(* ===== verification/Errors.v ===== *)
(** * Status codes (error.h, error.C)

    The enumeration [Status] with the numeric values the C++ compiler gives
    it, and the message [Error::print] writes for a code. *)

From S2P Require Export Prelude.

Inductive Status : Set :=
| OK | NOTUSED1
(* File and DB errors *)
| BADFILEPTR | BADFILE | FILETABFULL | FILEOPEN | FILENOTOPEN
| UNIXERR | BADPAGEPTR | BADPAGENO | FILEEXISTS
(* BufMgr and HashTable errors *)
| HASHTBLERROR | HASHNOTFOUND | BUFFEREXCEEDED | PAGENOTPINNED
| BADBUFFER | PAGEPINNED
(* Page errors *)
| NOSPACE | NORECORDS | ENDOFPAGE | INVALIDSLOTNO | INVALIDRECLEN
(* HeapFile errors *)
| BADRID | BADRECPTR | BADSCANPARM | BADSCANID | SCANTABFULL | FILEEOF | FILEHDRFULL
(* Index errors *)
| BADINDEXPARM | RECNOTFOUND | BUCKETFULL | DIROVERFLOW
| NONUNIQUEENTRY | NOMORERECS
(* SortedFile errors *)
| BADSORTPARM | INSUFMEM
(* Catalog errors *)
| BADCATPARM | RELNOTFOUND | ATTRNOTFOUND
| NAMETOOLONG | DUPLATTR | RELEXISTS | NOINDEX
| INDEXEXISTS | ATTRTOOLONG
(* Query errors *)
| ATTRTYPEMISMATCH | TMP_RES_EXISTS
| NOTUSED2.

#[export] Instance Status_eq_dec : EqDecision Status.
Proof. solve_decision. Defined.

(** The codes in the order of the enumeration, from [NOTUSED1 = -999] on. *)
Definition Status_order : list Status :=
  [ NOTUSED1; BADFILEPTR; BADFILE; FILETABFULL; FILEOPEN; FILENOTOPEN;
    UNIXERR; BADPAGEPTR; BADPAGENO; FILEEXISTS;
    HASHTBLERROR; HASHNOTFOUND; BUFFEREXCEEDED; PAGENOTPINNED; BADBUFFER; PAGEPINNED;
    NOSPACE; NORECORDS; ENDOFPAGE; INVALIDSLOTNO; INVALIDRECLEN;
    BADRID; BADRECPTR; BADSCANPARM; BADSCANID; SCANTABFULL; FILEEOF; FILEHDRFULL;
    BADINDEXPARM; RECNOTFOUND; BUCKETFULL; DIROVERFLOW; NONUNIQUEENTRY; NOMORERECS;
    BADSORTPARM; INSUFMEM;
    BADCATPARM; RELNOTFOUND; ATTRNOTFOUND; NAMETOOLONG; DUPLATTR; RELEXISTS; NOINDEX;
    INDEXEXISTS; ATTRTOOLONG; ATTRTYPEMISMATCH; TMP_RES_EXISTS; NOTUSED2 ].

(** An enumerator without an initialiser is one more than the one before it. *)
Fixpoint code_from (l : list Status) (c : Z) (s : Status) : option Z :=
  match l with
  | [] => None
  | s' :: l => if decide (s = s') then Some c else code_from l (c + 1) s
  end.

Definition Status_code (s : Status) : Z :=
  if decide (s = OK) then 0 else default 0 (code_from Status_order (-999) s).

(** [Error::print]: the message, [None] for the [default] branch. *)
Definition Error_print (status : Status) : option string :=
  match status with
  | OK => Some "no error"
  | BADFILEPTR => Some "bad file pointer"
  | BADFILE => Some "bad filename"
  | FILETABFULL => Some "open file table full"
  | FILEOPEN => Some "file open"
  | FILENOTOPEN => Some "file not open"
  | UNIXERR => Some "Unix error"
  | BADPAGEPTR => Some "bad page pointer"
  | BADPAGENO => Some "bad page number"
  | FILEEXISTS => Some "file exists already"
  | HASHTBLERROR => Some "hash table error"
  | HASHNOTFOUND => Some "hash entry not found"
  | BUFFEREXCEEDED => Some "buffer pool full"
  | PAGENOTPINNED => Some "page not pinned"
  | BADBUFFER => Some "buffer pool corrupted"
  | PAGEPINNED => Some "page still pinned"
  | NOSPACE => Some "no space on page for record"
  | NORECORDS => Some "page is empty - no records"
  | ENDOFPAGE => Some "last record on page"
  | INVALIDSLOTNO => Some "invalid slot number"
  | INVALIDRECLEN => Some "specified record length <= 0"
  | BADRID => Some "bad record id"
  | BADRECPTR => Some "bad record pointer"
  | BADSCANPARM => Some "bad scan parameter"
  | SCANTABFULL => Some "scan table full"
  | FILEEOF => Some "end of file encountered"
  | FILEHDRFULL => Some "heapfile hdear page is full"
  | BADINDEXPARM => Some "bad index parameter"
  | RECNOTFOUND => Some "no such record"
  | BUCKETFULL => Some "bucket full"
  | DIROVERFLOW => Some "directory is full"
  | NONUNIQUEENTRY => Some "nonunique entry"
  | NOMORERECS => Some "no more records"
  | BADSORTPARM => Some "bad sort parameter"
  | INSUFMEM => Some "insufficient memory"
  | BADCATPARM => Some "bad catalog parameter"
  | RELNOTFOUND => Some "relation not in catalog"
  | ATTRNOTFOUND => Some "attribute not in catalog"
  | NAMETOOLONG => Some "name too long"
  | ATTRTOOLONG => Some "attributes too long"
  | DUPLATTR => Some "duplicate attribute names"
  | RELEXISTS => Some "relation exists already"
  | NOINDEX => Some "no index exists"
  | ATTRTYPEMISMATCH => Some "attribute type mismatch"
  | TMP_RES_EXISTS => Some "temp result already exists"
  | INDEXEXISTS => Some "index exists already"
  | NOTUSED1 | BADSCANID | NOTUSED2 => None
  end%string.

(** Results and stateful code that fail with a [Status]. *)
Abbreviation result := (res Status).
Abbreviation CODE := (ST Status).

(** Every status is in the enumeration. *)
Definition Status_all : list Status := OK :: Status_order.

Lemma elem_of_Status_all (s : Status) : s ∈ Status_all.
Proof. apply (bool_decide_unpack _). by destruct s; vm_compute. Qed.

(** Distinct codes print distinct numbers, and none but [OK] is zero: the
    test [status != OK] of the callers cannot confuse an error with success. *)
Lemma Status_code_inj (s t : Status) : Status_code s = Status_code t -> s = t.
Proof.
  apply (NoDup_fmap_inj Status_code Status_all); auto using elem_of_Status_all.
  apply (bool_decide_unpack _). by vm_compute.
Qed.

Lemma Status_code_error (s : Status) : s <> OK -> Status_code s < 0.
Proof. by destruct s. Qed.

============================================================

### [Problem to solve]
Scan the entries above and report the number of lines that contain the word "NOINDEX", with no added text.

### [Answer to this problem]
3